Today rapidly accelerating economic segregation across America’s metropolitan areas is overlaid upon racial segregation. The results were measured by Stanford University’s educational sociologist Sean Reardon in ground-breaking research. In 2011, Reardon, used a massive data set to document the consequences of widening inequality for children’s outcomes at school. Reardon showed that while in 1970, only 15 percent of families lived in neighborhoods classified as affluent or poor, by 2007, 31 percent of families lived in such neighborhoods. By 2007, fewer families across America lived in mixed income communities.

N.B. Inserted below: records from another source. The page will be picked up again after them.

(** The renderer registered for one entry of [cards], run by the SDK with a
    container, the action data and the callbacks. *)
Definition render_card (r : Renderer) (container : HTMLElement) (d : JsVal)
  (callbacks : CardCallbacks) : M Thunk :=
  match r with
  | R_card CardComponent =>
      component <- Svelte.mount CardComponent container
                     (mkCardComponentProps d (cb_onConfirm callbacks)
                        (cb_onCancel callbacks) (cb_onStateChange callbacks)) ;;
      modify (on_prov (fun p =>
        set_cardInstances (map_set container component (cardInstances p)) p)) ;;
      ret (T_cardCleanup container)
  end.

(** Calling a [() => void] function. *)
Definition call (f : Thunk) : M unit :=
  match f with
  | T_noop => ret tt
  | T_sdk t => Sdk.unsubscribe t
  | T_cardCleanup container =>
      existingComponent <- asks (fun w => map_get container (cardInstances (prov w))) ;;
      match existingComponent with
      | Some component =>
          Svelte.unmount component ;;
          modify (on_prov (fun p =>
            set_cardInstances (map_delete container (cardInstances p)) p))
      | None => ret tt
      end
  end.

Definition registerCards (instance : Pillar) : M unit :=
  cs <- asks (fun w => cards (props (prov w))) ;;
  match cs with
  | None => ret tt
  | Some entries =>
      forEach (fun entry : string * Component =>
                 let (cardType, CardComponent) := entry in
                 unsubscribe <- Sdk.registerCard instance cardType
                                  (R_card CardComponent) ;;
                 cleanupFunctions_push unsubscribe)
              entries
  end.

(** *** Context *)

Definition contextValue : Types.PillarContextValue :=
  Types.mkPillarContextValue pillarStore stateStore isReadyStore
    isPanelOpenStore open close toggle openArticle openCategory search
    navigate setTheme setTextSelectionEnabled on.

(** *** Listeners *)

(** What a listener does when the SDK invokes it with a payload. *)
Definition run_listener (l : Listener) (payload : JsVal) : M unit :=
  match l with
  | L_panelOpen => Svelte.set isPanelOpenStore true
  | L_panelClose => Svelte.set isPanelOpenStore false
  | L_ready => Svelte.set stateStore "ready"
  | L_error => Svelte.set stateStore "error"
  | L_task f => effect (UserCall f payload)
  | L_user callback => effect (UserCall callback payload)
  end.

(** *** onMount *)

Inductive MountPhase : Type :=
| Finished
| AwaitingInit.

(** The [catch] block. *)
Definition on_init_error (error : JsVal) : M unit :=
  Console.error "[Pillar Svelte] Failed to initialize:" error ;;
  Svelte.set stateStore "error".

(** The [try] block up to and including the call of [Pillar.init]. *)
Definition onMount_start (o : Sdk.InitOutcome) : M MountPhase :=
  try_catch
    (existingInstance <- Sdk.getInstance ;;
     match existingInstance with
     | Some existingInstance =>
         Svelte.set pillarStore (Some existingInstance) ;;
         st <- Sdk.state existingInstance ;;
         Svelte.set stateStore st ;;
         unsubOpen <- Sdk.on existingInstance "panel:open" L_panelOpen ;;
         cleanupFunctions_push unsubOpen ;;
         unsubClose <- Sdk.on existingInstance "panel:close" L_panelClose ;;
         cleanupFunctions_push unsubClose ;;
         registerCards existingInstance ;;
         ret Finished
     | None =>
         key <- asks (fun w => resolvedKey (prov w)) ;;
         cfg <- asks (fun w => config (props (prov w))) ;;
         Sdk.init (mkInitArgs key cfg) o ;;
         ret AwaitingInit
     end)
    (fun error => on_init_error error ;; ret Finished).

(** The rest of the [try] block, from the [await] on. *)
Definition onMount_resume (o : Sdk.InitOutcome) : M unit :=
  try_catch
    (instance <- Sdk.await_init o ;;
     Svelte.set pillarStore (Some instance) ;;
     st <- Sdk.state instance ;;
     Svelte.set stateStore st ;;
     unsubOpen <- Sdk.on instance "panel:open" L_panelOpen ;;
     cleanupFunctions_push unsubOpen ;;
     unsubClose <- Sdk.on instance "panel:close" L_panelClose ;;
     cleanupFunctions_push unsubClose ;;
     unsubReady <- Sdk.on instance "ready" L_ready ;;
     cleanupFunctions_push unsubReady ;;
     unsubError <- Sdk.on instance "error" L_error ;;
     cleanupFunctions_push unsubError ;;
     handler <- asks (fun w => onTask (props (prov w))) ;;
     match handler with
     | Some f =>
         unsubTask <- Sdk.on instance "task:execute" (L_task f) ;;
         cleanupFunctions_push unsubTask
     | None => ret tt
     end ;;
     registerCards instance)
    on_init_error.

(** The whole callback of [onMount], with the initializer settling at once. *)
Definition onMount (o : Sdk.InitOutcome) : M unit :=
  phase <- onMount_start o ;;
  match phase with
  | Finished => ret tt
  | AwaitingInit => onMount_resume o
  end.

(** *** onDestroy *)

Definition onDestroy : M unit :=
  fs <- asks (fun w => cleanupFunctions (prov w)) ;;
  forEach call fs ;;
  modify (on_prov (set_cleanupFunctions [])) ;;
  cs <- asks (fun w => cardInstances (prov w)) ;;
  forEach (fun entry : HTMLElement * Handle => Svelte.unmount (snd entry)) cs ;;
  modify (on_prov (set_cardInstances [])).

(** The template: [{#if children}{@render children()}{/if}]. *)
Definition render (w : World) : option Snippet := children (props (prov w)).

End PillarProvider.

(** ** stores/usePillar.ts *)

Module UsePillar.

(** [{ ...context, onTask }] *)
Record TypedUsePillarResult : Type := mkTypedUsePillarResult {
  context : Types.PillarContextValue;
  onTask : string -> JsVal -> M Thunk
}.

(** The hook, given what [getContext(PILLAR_CONTEXT_KEY)] returns. *)
Definition usePillar (getContext : option Types.PillarContextValue)
  : Outcome TypedUsePillarResult :=
  match getContext with
  | None => Thrown (JError "usePillar must be used within a PillarProvider")
  | Some context =>
      Ok (mkTypedUsePillarResult context
            (fun taskName handler =>
               pillar <- Svelte.get (Svelte.readable (Types.pillar context)) ;;
               match pillar with
               | None => ret T_noop
               | Some pillar => Sdk.onTask pillar taskName handler
               end))
  end.

End UsePillar.

(** ** stores/useHelpPanel.ts *)

Module UseHelpPanel.

Record UseHelpPanelResult : Type := mkUseHelpPanelResult {
  isOpen : Svelte.Readable bool;
  open : option OpenOptions -> M unit;
  close : M unit;
  toggle : M unit;
  openArticle : string -> M unit;
  openCategory : string -> M unit;
  openSearch : option string -> M unit;
  openChat : M unit
}.

Definition useHelpPanel (getContext : option Types.PillarContextValue)
  : Outcome UseHelpPanelResult :=
  match getContext with
  | None => Thrown (JError "useHelpPanel must be used within a PillarProvider")
  | Some context =>
      Ok (mkUseHelpPanelResult
            (Svelte.derived (Svelte.readable (Types.isPanelOpen context))
               (fun isPanelOpen => isPanelOpen))
            (Types.open context)
            (Types.close context)
            (Types.toggle context)
            (Types.openArticle context)
            (Types.openCategory context)
            (fun query =>
               if_truthy query
                 (fun query => Types.search context query)
                 (Types.open context
                    (Some (mkOpenOptions (Some "search") None None None))))
            (Types.navigate context "chat" None))
  end.

End UseHelpPanel.

(** ** Entry points of the adapter *)

(** The ten operations of the context value. *)
Inductive Operation : Type :=
| Op_open (options : option OpenOptions)
| Op_close
| Op_toggle
| Op_openArticle (slug : string)
| Op_openCategory (slug : string)
| Op_search (query : string)
| Op_navigate (v : string) (params : option (list (string * string)))
| Op_setTheme (theme : JsVal)
| Op_setTextSelectionEnabled (enabled : bool)
| Op_on (event : string) (callback : JsVal).

(** Running an operation of a context value; the result of [on] is kept,
    the others return nothing. *)
Definition run_operation (c : Types.PillarContextValue) (op : Operation)
  : M (option Thunk) :=
  match op with
  | Op_open options => Types.open c options ;; ret None
  | Op_close => Types.close c ;; ret None
  | Op_toggle => Types.toggle c ;; ret None
  | Op_openArticle slug => Types.openArticle c slug ;; ret None
  | Op_openCategory slug => Types.openCategory c slug ;; ret None
  | Op_search query => Types.search c query ;; ret None
  | Op_navigate v params => Types.navigate c v params ;; ret None
  | Op_setTheme theme => Types.setTheme c theme ;; ret None
  | Op_setTextSelectionEnabled enabled =>
      Types.setTextSelectionEnabled c enabled ;; ret None
  | Op_on event callback => f <- Types.on c event callback ;; ret (Some f)
  end.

Reardon also demonstrated that along with growing residential inequality is a simultaneous jump in an income-inequality school achievement gap. The achievement gap between the children with income in the top ten percent and the children with income in the bottom ten percent, was 30-40 percent wider among children born in 2001 than those born in 1975, and twice as large as the black-white achievement gap.
Housing segregation and school segregation by both race and family economics are among our society’s most serious injustices. That the President of the United States would appeal to blatant racism as a cheap political ploy in this election year and that he would deny the tragic history of racist policies, which have at the same time explosively driven economic inequality, is alarming and despicable.